Arctangent, often written as \( \tan^{-1} \), is a function that helps us find an angle when we know the value of the tangent of that angle. It is one of six inverse trigonometric functions which includes arcsine and arccosine. The arctangent of a value answers the question: "What angle has this tangent?"

The range of the arctangent function is limited to

• \([-\frac{\pi}{2}, \frac{\pi}{2}]\)

This restriction ensures that each input corresponds to exactly one angle, making the function's output consistent and predictable. Knowing this range is useful when solving problems, as it tells us the angle outputs we should expect.
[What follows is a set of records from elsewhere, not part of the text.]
(** C1 (evaluation at the failing input). For the answer
    [{response: r, confidence: 0}] the dashboard stores the confidence 0 in
    the transcript, and the rendered bubble holds the response paragraph
    followed by a bare number child 0: the guard [msg.confidence && ...]
    yields its falsy left operand, so no "Confidence: 0%" line is built. *)
Theorem zero_confidence_renders_without_label (r : string) :
  let st' := snd (sendChatMessage "Should I take a rest day?"
                    (Normal (zero_confidence_answer r)) initial) in
  chatMessages st' =
    [ user_message "Should I take a rest day?";
      {| type := ai; message := Str r; confidence := Num 0 |} ] /\
  map render_message (chatMessages st') =
    [ Some {| align := user; children := [P [Text "Should I take a rest day?"]] |};
      Some {| align := ai; children := [P [Text r]; Number 0] |} ] /\
  (forall c, ConfidenceP c ∉ [P [Text r]; Number 0]).
Proof.
  split; [reflexivity|]. split; [reflexivity|].
  intros c Hin.
  repeat (apply elem_of_cons in Hin as [Hin|Hin]; [discriminate Hin|]).
  now apply elem_of_nil in Hin.
Qed.

End ChatRendering.

(* --------------------------------------------------------------------- *)
(** ** Chat invocations never throw                                       *)
(* --------------------------------------------------------------------- *)

Section ChatInvocation.

(** The result of a dashboard chat invocation, in closed form. *)
Lemma sendChatMessage_result (text : string) (backend : completion JS.value)
  (st : Dashboard.state) :
  Dashboard.sendChatMessage text backend st =
  if negb (str_truthy (trim text)) || Dashboard.isLoadingChat st then (Normal tt, st)
  else
    match chat_reply backend with
    | Normal reply =>
        (Normal tt,
         {| Dashboard.healthData := Dashboard.healthData st;
            Dashboard.dataSource := Dashboard.dataSource st;
            Dashboard.currentDayIndex := Dashboard.currentDayIndex st;
            Dashboard.uiStyle := Dashboard.uiStyle st;
            Dashboard.chatMessages :=
              Dashboard.chatMessages st ++ [Dashboard.user_message text; reply];
            Dashboard.chatInput := EmptyString;
            Dashboard.isLoadingChat := false;
            Dashboard.isTrainingAI := Dashboard.isTrainingAI st;
            Dashboard.aiTrained := Dashboard.aiTrained st |})
    | Throw e =>
        (Throw e,
         {| Dashboard.healthData := Dashboard.healthData st;
            Dashboard.dataSource := Dashboard.dataSource st;
            Dashboard.currentDayIndex := Dashboard.currentDayIndex st;
            Dashboard.uiStyle := Dashboard.uiStyle st;
            Dashboard.chatMessages :=
              Dashboard.chatMessages st ++ [Dashboard.user_message text];
            Dashboard.chatInput := EmptyString;
            Dashboard.isLoadingChat := true;
            Dashboard.isTrainingAI := Dashboard.isTrainingAI st;
            Dashboard.aiTrained := Dashboard.aiTrained st |})
    end.
Proof.
  unfold Dashboard.sendChatMessage.
  destruct (negb (str_truthy (trim text)) || Dashboard.isLoadingChat st); [reflexivity|].
  destruct backend as [data|e]; [destruct data|];
    cbv [mbind action_bind bind lift try_catch finally modify get enqueue plain commit
         chat_reply Dashboard.push_answer Dashboard.setIsLoadingChat
         Dashboard.setChatMessages Dashboard.setChatInput Dashboard.push]; cbn;
    try rewrite <- app_assoc; reflexivity.
Qed.





End ChatInvocation.

(* --------------------------------------------------------------------- *)
(** ** The response of the training endpoint, as its callers read it      *)
(* --------------------------------------------------------------------- *)

Section TrainResponse.



End TrainResponse.

(* --------------------------------------------------------------------- *)
(** ** Day navigation                                                     *)
(* --------------------------------------------------------------------- *)

Section DayNavigation.
Import Dashboard.

Lemma sleep_length_or_1_pos (st : state) : 1 <= sleep_length_or_1 st.
Proof.
  unfold sleep_length_or_1.
  destruct (series "sleep" (healthData st)) as [sleep|]; [|lia].
  destruct (Nat.eqb_spec (length sleep) 0); lia.
Qed.

Lemma sleep_length_or_1_nonempty (st : state) (sleep : list point) :
  series "sleep" (healthData st) = Some sleep -> sleep <> [] ->
  sleep_length_or_1 st = Z.of_nat (length sleep).
Proof.
  intros Hs Hne. unfold sleep_length_or_1. rewrite Hs.
  destruct sleep; [congruence|]. reflexivity.
Qed.

Lemma handle_keeps_index_in_range (st : state) (e : event) :
  index_in_range st -> index_in_range (handle st e).
Proof.
  unfold index_in_range. intros H.
  destruct e as [data| | |style]; simpl.
  - pose proof (sleep_length_or_1_pos (dashboardLoaded data st)).
    unfold dashboardLoaded in *. simpl in *. lia.
  - change (sleep_length_or_1 (previousDay st)) with (sleep_length_or_1 st).
    pose proof (sleep_length_or_1_pos st). lia.
  - change (sleep_length_or_1 (nextDay st)) with (sleep_length_or_1 st).
    pose proof (sleep_length_or_1_pos st). lia.
  - exact H.
Qed.
Lemma runAutonomousMode_never_returns_witness :
  snd (Chatbot.runAutonomousMode nat echo_agent 3 0 None) = Pending
  /\ sleeps (fst (Chatbot.runAutonomousMode nat echo_agent 3 0 None)) = 3.
Proof.
  pose proof (runAutonomousMode_never_returns nat echo_agent 3 0 None) as H.
  cbv zeta in H.
  cbn [transcript repeat echo_agent Chatbot.thought String.eqb Ascii.eqb
       Bool.eqb append] in H.
  destruct H as (H1 & _ & _ & _ & H5).
  split; [exact H1|exact H5].
Defined.
(** * The Enflame [efsmi] detector of gpustack: parser and record assembly

    A shallow embedding of [gpustack/detectors/efsmi/efsmi.py].

    Text is [string] over the code points 0..255; the character classes
    of [re], [str.split], [str.strip], [str.splitlines], [str.lower] and
    [repr] are the ones CPython uses on that range.  Exceptions are values
    of [exn] threaded through the [result] monad.  Python dictionaries are
    insertion-ordered association lists with unique keys. *)

From Stdlib Require Import String Ascii List ZArith NArith QArith Bool Lia.
From Stdlib Require Import DecimalString.
Import ListNotations.

Local Open Scope string_scope.
Local Open Scope list_scope.
Local Open Scope Z_scope.

(** ** Characters *)

Module Char.

Definition code (c : ascii) : N := N_of_ascii c.

Definition between (lo hi : N) (c : ascii) : bool :=
  ((lo <=? code c) && (code c <=? hi))%N.

(** [str.isspace], which is also [\s] of [re] and the separator set of
    [str.split()] and [str.strip()]. *)
Definition is_space (c : ascii) : bool :=
  between 9 13 c || between 28 32 c || (code c =? 133)%N || (code c =? 160)%N.

(** [\d] of [re]: the decimal digits. *)
Definition is_digit (c : ascii) : bool := between 48 57 c.

(** [\w] of [re]: alphanumeric code points and the underscore. *)
Definition is_word (c : ascii) : bool :=
  between 48 57 c || between 65 90 c || between 97 122 c || (code c =? 95)%N
  || (code c =? 170)%N || between 178 179 c || (code c =? 181)%N
  || between 185 186 c || between 188 190 c
  || between 192 214 c || between 216 246 c || between 248 255 c.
The tangent function, \( \tan(\theta) \), is a fundamental trigonometric function. It expresses the relationship between angles and side lengths in a right triangle. To understand it, we must first think of a right triangle, which has one 90-degree angle.

The formula to find the tangent of an angle \( \theta \) is:

• \( \tan(\theta) = \frac{\text{opposite side}}{\text{adjacent side}} \)

This formula helps show how large the angle is based on the length of the side opposite to it compared to the side next to it. Understanding this relationship is key to solving many problems in trigonometry.

In trigonometry, angles are often measured in radians and degrees. Understanding these measurement units is essential for evaluating trigonometric functions.

Degrees: A full circle is 360 degrees.

Radians: A complete circle is \(2\pi\) radians.

Both systems are used interchangeably in mathematics, but radians are more common in trigonometry because they simplify many equations. For example, the right angle in a triangle is \(\frac{\pi}{2}\) radians or 90 degrees. It's crucial to be comfortable converting between these units to solve trigonometry problems efficiently.

A right triangle is a special type of triangle that has one angle equal to 90 degrees. This property makes right triangles extremely valuable in trigonometry.

When working with right triangles:

• One angle is always 90 degrees.
• The "hypotenuse" is the longest side, opposite the right angle.
• The other two sides are the "adjacent" and "opposite" sides in relation to a given non-right angle.

Because of these unique properties, right triangles provide a basis for defining trigonometric functions like sine, cosine, and tangent. They are widely used in real-world applications, including architecture, navigation, and physics.